En otra época solía decirse que si Chivas andaba bien, había que cambiar a su oncena el uniforme rojiblanco por el verde, convirtiéndola en selección nacional. Con el América tal tópico no se aplicaba, dado que la relevancia de sus foráneos hacía poco viable el experimento. Tal factor ha cambiado también porque estas Águilas disponen de muy buenos foráneos, aunque no indispensables a tal medida. Aquibaldo y Sanbueza mucho más, Rey y Oswaldo algo menos, pero es un conjunto plagado de talento mexicano.

 

Acaso, su complemento perfecto será lo que encuentre enfrente en la final: el León. Miguel Herrera tuvo como principal virtud en la recalificación contra Nueva Zelanda, el sentido común: ¿para qué buscar el hilo negro, si estaba claro que entre sus pupilos y los leoneses se aglutinaba algo cercano a lo mejor del balompié mexicano?

 

Rafael Márquez, Carlos Peña, Luis Montes, embonaron soberbiamente en su Ameri-Tri…, lo bueno fue la solventada repesca, lo malo para los americanistas es hoy: que conocieron su trabajo, fueron parte intrínseca de sus rutinas, vivieron en los intestinos de sus planteamientos, tornaron en piezas de sus estrategias.
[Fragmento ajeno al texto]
(** C18: fatfs_walk finds a name, compared without case, in the names that the entries of
    the directory give, short or long: the identifier is the cluster of the directory and
    the offset of the first entry with the name, when this entry is in the last sector of
    the directory; DNA_NO_ENTRY (DNA_ALREADY_AT_ROOT for "..") when no entry has it; "."
    is the directory itself. *)
Theorem fatfs_walk_spec s ns base v chain nb path p_vnid :
  directory s base v chain nb -> ns <> 0 -> Forall (fun c => c <> 0) path ->
  let names := dir_names blank (dir_entries chain 0 (16 * nb)) in
  (path = [46] -> in_id v <> -1 -> fatfs_walk ns base path p_vnid s = Ret (DNA_OK, in_id v) s) /\
  (path <> [46] -> find_name path names = None ->
   fatfs_walk ns base path p_vnid s = Ret (if bool_decide (path = [46; 46]) then DNA_ALREADY_AT_ROOT else DNA_NO_ENTRY, p_vnid) s) /\
  (forall i, path <> [46] -> find_name path names = Some i -> (16 * (nb - 1) <= i)%nat ->
   fatfs_walk ns base path p_vnid s = Ret (DNA_OK, cc_dirid v * 2 ^ 32 + 32 * Z.of_nat i) s).
Proof.
  intros [Hbase Hv [Hp Hchain] (Hnb & Hlen & Hmax) Hcc] Hns Hpath names.
  assert (forall vnid, wp (if bool_decide (path = [46]) then ret (in_id v) else
       let* chain := rd_chain (cluster_chain_directory v) in
       directory_loop (S (Z.to_nat (nb_sector v))) chain (cc_dirid v) (nb_sector v) 0 path (-1) (replicate 261 0))
      (fun r t => r = vnid /\ t = fsd s) (fsd s) ->
    fatfs_walk ns base path p_vnid s = Ret (if vnid =? -1 then
      (if bool_decide (path = [46; 46]) then DNA_ALREADY_AT_ROOT else DNA_NO_ENTRY, p_vnid) else (DNA_OK, vnid)) s) as Hwalk.
  { intros vnid Hm. apply onfat_same. unfold fat_walk. rewrite !(proj2 (Z.eqb_neq _ _)) by done. cbn [negb andb].
    apply wp_bind. eapply wp_rd_fat_inode; [exact Hv|]. rewrite (proj2 (Z.eqb_neq _ _) Hp). cbn [negb].
    apply wp_bind. eapply wp_mono; [exact Hm|]. intros r t [-> ->].
    destruct (vnid =? -1); cbn [negb orb]; [destruct (bool_decide (path = [46; 46])); cbn [negb]|]; by apply wp_ret. }
  assert (path <> [46] -> wp (if bool_decide (path = [46]) then ret (in_id v) else
       let* chain := rd_chain (cluster_chain_directory v) in
       directory_loop (S (Z.to_nat (nb_sector v))) chain (cc_dirid v) (nb_sector v) 0 path (-1) (replicate 261 0))
      (fun r t => t = fsd s /\ match find_name path names with
        | Some i => (16 * (nb - 1) <= i)%nat -> r = entry_vnid (cc_dirid v) (Z.of_nat (i / 16)) (32 * Z.of_nat (i mod 16))
        | None => r = -1 end) (fsd s)) as Hloop.
  { intros Hne. rewrite bool_decide_false by done. apply wp_bind. eapply wp_rd_chain; [exact Hchain|]. rewrite Hnb.
    apply (directory_loop_ok chain (cc_dirid v) path Hpath _ nb 0); [apply blank_ok|lia|lia|lia]. }
  split_and!.
  - intros -> Hid. rewrite (Hwalk (in_id v)); [by rewrite (proj2 (Z.eqb_neq _ _) Hid)|]. by apply wp_ret.
  - intros Hne Hnone. rewrite (Hwalk (-1)); [done|]. eapply wp_mono; [by apply Hloop|]. intros r t [-> Hr]. by rewrite Hnone in Hr.
  - intros i Hne Hsome Hi. apply find_name_lt in Hsome as Hlt. unfold names in Hlt. rewrite length_dir_names in Hlt.
    unfold dir_entries in Hlt. rewrite length_fmap, length_seq in Hlt.
    rewrite (Hwalk (cc_dirid v * 2 ^ 32 + 32 * Z.of_nat i)); [by rewrite (proj2 (Z.eqb_neq _ _)) by lia|].
    eapply wp_mono; [by apply Hloop|]. intros r t [-> Hr]. rewrite Hsome in Hr. split; [|done].
    rewrite (Hr Hi). apply entry_vnid_index; lia.
Qed.
Lemma cstr_take n (l : list Z) : (length (cstr l) < n)%nat -> cstr (take n l) = cstr l.
Proof.
  revert n. induction l as [|c l IH]; intros n Hn; [by rewrite take_nil|]. destruct n as [|n]; [lia|]. cbn in *.
  destruct (c =? 0); [done|]. cbn in Hn. f_equal. apply IH. lia.
Qed.

Lemma zero_take n (l : list Z) : 0 ∈ l -> (length (cstr l) < n)%nat -> 0 ∈ take n l.
Proof.
  revert n. induction l as [|c l IH]; intros n Hin Hn; [by apply not_elem_of_nil in Hin|].
  destruct n as [|n]; [lia|]. cbn in *. destruct (Z.eqb_spec c 0) as [->|Hc]; [by left|]. right.
  apply elem_of_cons in Hin as [?|Hin]; [lia|]. apply IH; [done|]. cbn in Hn. lia.
Qed.

(** From the offset of an entry to the end of the directory. *)
Lemma readdir_from chain (nb sector item : nat) (t : fat D) :
  length chain = (512 * nb)%nat -> Z.of_nat nb < 65536 -> (sector < nb)%nat -> (item <= 16)%nat ->
  let offset := 512 * Z.of_nat sector + Z.of_nat item in
  let start := (16 * sector + item)%nat in
  wp (readdir_loop (S nb) chain (Z.of_nat nb) (u16 (Z.quot offset FAT_SECTOR_SIZE)) (u16 (Z.rem offset FAT_SECTOR_SIZE)) (replicate 261 0))
     (fun r t' => t' = t /\ match first_named (dir_names blank (dir_entries chain start (16 * nb - start))) with
       | Some (i, name) => exists fn', buf_ok fn' /\ cstr fn' = name /\
           r = Some (Z.of_nat ((start + i) / 16), Z.of_nat ((start + i) mod 16), fn')
       | None => r = None end) t.
Proof.
  intros Hlen Hmax Hsec Hitem offset start. unfold FAT_SECTOR_SIZE, offset. rewrite Z.quot_div_nonneg, Z.rem_mod_nonneg by lia.
    replace (512 * Z.of_nat sector + Z.of_nat item) with (Z.of_nat item + Z.of_nat sector * 512) by lia.
    rewrite Z.div_add, Z.mod_add, Z.div_small, Z.mod_small, Z.add_0_l by lia. rewrite !u16_id by lia.
    assert (exists k, nb = (sector + S k)%nat) as [k ->] by (exists (nb - S sector)%nat; lia).
    eapply wp_mono; [apply (readdir_loop_ok chain _ k sector item); [apply blank_ok|lia|lia|lia|lia]|].
    intros r t' [-> Hr]. split; [done|]. replace (16 * (sector + S k) - start)%nat with (16 * S k - item)%nat by lia.
    destruct (first_named _) as [[i name]|]; [|done]. destruct Hr as (fn' & Hok & Hname & ->). exists fn'. split_and!; [done|done|].
    unfold start. replace (16 * sector + item + i)%nat with (item + i + sector * 16)%nat by lia.
    rewrite Nat.div_add, Nat.Div0.mod_add, (Nat.add_comm sector) by lia. done.
Qed.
A corto plazo, resultó la salvación mexicana; a mediano, que es ahora, durmiendo con el enemigo; a largo, ya se verá en Brasil 2014.

 

Antonio Mohamed, otro personaje que, como Herrera, parece nacido para esta historia, espera su turno. El Piojo cerrará su gestión y sabe que puede irse de forma mesiánica: dos títulos al hilo, en el que es (casi) el año del América.